(Stored data entries)
>>>>

(** A section that ends the file needs no blank line. *)
Lemma load_last_block b sch :
  block_ok b ->
  load_lines (last_lines b) sch = Ok (push_all (block_students b) (block_teachers b) sch).
Proof.
  destruct b as [l|ss|ts]; cbn [block_ok last_lines block_students block_teachers].
  - intros (_ & Hs & Ht). cbn [load_lines].
    by rewrite !(proj2 (String.eqb_neq _ _)), push_all_nil.
  - intros [Hwf Hst]. cbn [load_lines String.eqb Ascii.eqb Bool.eqb].
    by rewrite <- (app_nil_r (map _ ss)), students_loop_lines.
  - intros [Hwf Hst]. cbn [load_lines String.eqb Ascii.eqb Bool.eqb].
    by rewrite <- (app_nil_r (map _ ts)), teachers_loop_lines.
Qed.

Lemma last_lines_one_line b : block_ok b -> Forall one_line (last_lines b).
Proof.
  destruct b as [l|ss|ts]; cbn [block_ok last_lines].
  - intros (Hl & _). by constructor.
  - intros [_ Hst]. constructor; [done|]. by apply student_lines_one_line.
  - intros [_ Hst]. constructor; [done|]. by apply teacher_lines_one_line.
Qed.

Lemma block_lines_one_line b : block_ok b -> Forall one_line (block_lines b).
Proof.
  intros Hb. pose proof (last_lines_one_line b Hb) as Hl.
  destruct b; cbn [block_lines]; [done|apply Forall_app; by split; [|constructor]..].
Qed.

Lemma blocks_lines_one_line bs : Forall block_ok bs -> Forall one_line (blocks_lines bs).
Proof.
  induction 1 as [|b bs Hb _ IH]; [constructor|].
  unfold blocks_lines. cbn [map concat]. apply Forall_app.
  split; [by apply block_lines_one_line|done].
Qed.

Lemma blocks_students_snoc bs b :
  blocks_students (bs ++ [b]) = blocks_students bs ++ block_students b.
Proof.
  unfold blocks_students. by rewrite map_app, concat_app; cbn [map concat]; rewrite app_nil_r.
Qed.

Lemma blocks_teachers_snoc bs b :
  blocks_teachers (bs ++ [b]) = blocks_teachers bs ++ block_teachers b.
Proof.
  unfold blocks_teachers. by rewrite map_app, concat_app; cbn [map concat]; rewrite app_nil_r.
Qed.

End Blocks.

(** * Properties *)

(** C1. The file [saveToFile] writes cannot be loaded.  For students that
    satisfy the class invariant and whose text fields hold no comma and no
    newline, the lines of the text written are the header "Students", one
    line per student, and directly after them the header "Teachers"; the
    Students loop, which ends only at a blank line or at the end of the
    file, decodes that header as a student, and [stoi] throws
    [invalid_argument] on it.  This holds for every list of teachers and
    for the empty school too. *)
Theorem saved_file_throws (sch sch0 : School) :
  Forall Student.wf (students sch) -> Forall Student.storable (students sch) ->
  read_lines (file_text sch) =
    "Students" :: map Student.line (students sch) ++
    "Teachers" :: read_lines (write_all Teacher.saveToFile (teachers sch)) /\
  load_lines (read_lines (file_text sch)) sch0 = Throw invalid_argument.
Proof.
  intros Hwf Hst. split; [|by apply load_file_text_throws].
  by apply read_file_text_students, storable_one_line.
Qed.

Lemma saved_file_throws_witness :
  read_lines (file_text sample_school) =
    "Students" :: map Student.line (students sample_school) ++
    "Teachers" :: read_lines (write_all Teacher.saveToFile (teachers sample_school)) /\
  load_lines (read_lines (file_text sample_school)) empty_school = Throw invalid_argument.
Proof. apply (saved_file_throws sample_school empty_school); by_compute. Defined.

(** C2. A file in which a blank line ends the Students section loads to
    the records it lists, in the order of the file, appended to the records
    the school already has. *)
Theorem separated_file_loads (ss : list Student.t) (ts : list Teacher.t) (sch : School) :
  Forall Student.wf ss -> Forall Student.storable ss ->
  Forall Teacher.wf ts -> Forall Teacher.storable ts ->
  load_lines
    (read_lines (unlines ("Students" :: map Student.line ss ++
                          "" :: "Teachers" :: map Teacher.line ts))) sch =
  Ok (push_all ss ts sch).
Proof.
  intros Hsw Hss Htw Hts.
  rewrite <- (app_nil_r_s (unlines _)), read_lines_unlines_app, app_nil_r.
  - by apply load_separated.
  - constructor; [done|]. apply Forall_app.
    split; [by apply student_lines_one_line|].
    do 2 (constructor; [done|]). by apply teacher_lines_one_line.
Qed.

Lemma separated_file_loads_witness :
  load_lines
    (read_lines (unlines ("Students" :: map Student.line [alice] ++
                          "" :: "Teachers" :: map Teacher.line [carol]))) empty_school =
  Ok (push_all [alice] [carol] empty_school).
Proof. apply (separated_file_loads [alice] [carol] empty_school); by_compute. Defined.

(** C5. Every file made of sections loads to the records it lists.  A
    file is any sequence of lines that are no header and of sections, each
    a header "Students" or "Teachers" and one line per record, with a blank
    line after every section but the last, where it may be missing.  The
    reader passes over the lines outside the sections, returns to the outer
    loop at each blank line, and appends the students of all the Students
    sections and the teachers of all the Teachers sections, in the order of
    the file, to what the school holds. *)
Theorem sectioned_file_loads (bs : list block) (b : block) (sch : School) :
  Forall block_ok bs -> block_ok b ->
  load_lines (read_lines (unlines (blocks_lines bs))) sch =
    Ok (push_all (blocks_students bs) (blocks_teachers bs) sch) /\
  load_lines (read_lines (unlines (blocks_lines bs ++ last_lines b))) sch =
    Ok (push_all (blocks_students (bs ++ [b])) (blocks_teachers (bs ++ [b])) sch).
Proof.
  intros Hbs Hb. split.
  - rewrite lines_roundtrip by by apply blocks_lines_one_line.
    by rewrite <- (app_nil_r (blocks_lines bs)), load_blocks.
  - rewrite lines_roundtrip.
    + rewrite load_blocks, load_last_block, push_all_push_all by done.
      by rewrite blocks_students_snoc, blocks_teachers_snoc.
    + apply Forall_app. split; [by apply blocks_lines_one_line|by apply last_lines_one_line].
Qed.

Lemma sectioned_file_loads_witness :
  load_lines (read_lines (unlines (blocks_lines sample_blocks))) sample_school =
    Ok (push_all (blocks_students sample_blocks) (blocks_teachers sample_blocks)
          sample_school) /\
  load_lines (read_lines (unlines (blocks_lines sample_blocks ++
                                   last_lines (StudentsSection [alice])))) sample_school =
    Ok (push_all (blocks_students (sample_blocks ++ [StudentsSection [alice]]))
          (blocks_teachers (sample_blocks ++ [StudentsSection [alice]])) sample_school).
Proof.
  apply (sectioned_file_loads sample_blocks (StudentsSection [alice]) sample_school);
    by_compute.
Defined.

(** C35. Loading preserves the invariant of the store and only appends:
    when [load_lines] returns, every record of the result satisfies its
    class invariant if every record of the initial school did, the initial
    students and teachers are prefixes of the final ones, and [filePath] is
    unchanged. *)
Theorem load_preserves_invariant (ls : list string) (sch sch' : School) :
  load_lines ls sch = Ok sch' ->
  (School_wf sch -> School_wf sch') /\ extends sch sch'.
Proof.
  intros Hl. split; [by apply (load_lines_wf ls)|by apply (load_lines_extends ls)].
Qed.

Lemma load_preserves_invariant_witness :
  (School_wf empty_school -> School_wf (push_all [alice] [] empty_school)) /\
  extends empty_school (push_all [alice] [] empty_school).
Proof.
  apply (load_preserves_invariant ["Students"; Student.line alice] empty_school).
  reflexivity.
Defined.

<<<<

▸ What is being asked
Select and copy every line from the records that includes the word "alice".

▸ Output below
    (read_lines (unlines ("Students" :: map Student.line [alice] ++
  Ok (push_all [alice] [carol] empty_school).
Proof. apply (separated_file_loads [alice] [carol] empty_school); by_compute. Defined.
                                   last_lines (StudentsSection [alice])))) sample_school =
    Ok (push_all (blocks_students (sample_blocks ++ [StudentsSection [alice]]))
          (blocks_teachers (sample_blocks ++ [StudentsSection [alice]])) sample_school).
  apply (sectioned_file_loads sample_blocks (StudentsSection [alice]) sample_school);
  (School_wf empty_school -> School_wf (push_all [alice] [] empty_school)) /\
  extends empty_school (push_all [alice] [] empty_school).
  apply (load_preserves_invariant ["Students"; Student.line alice] empty_school).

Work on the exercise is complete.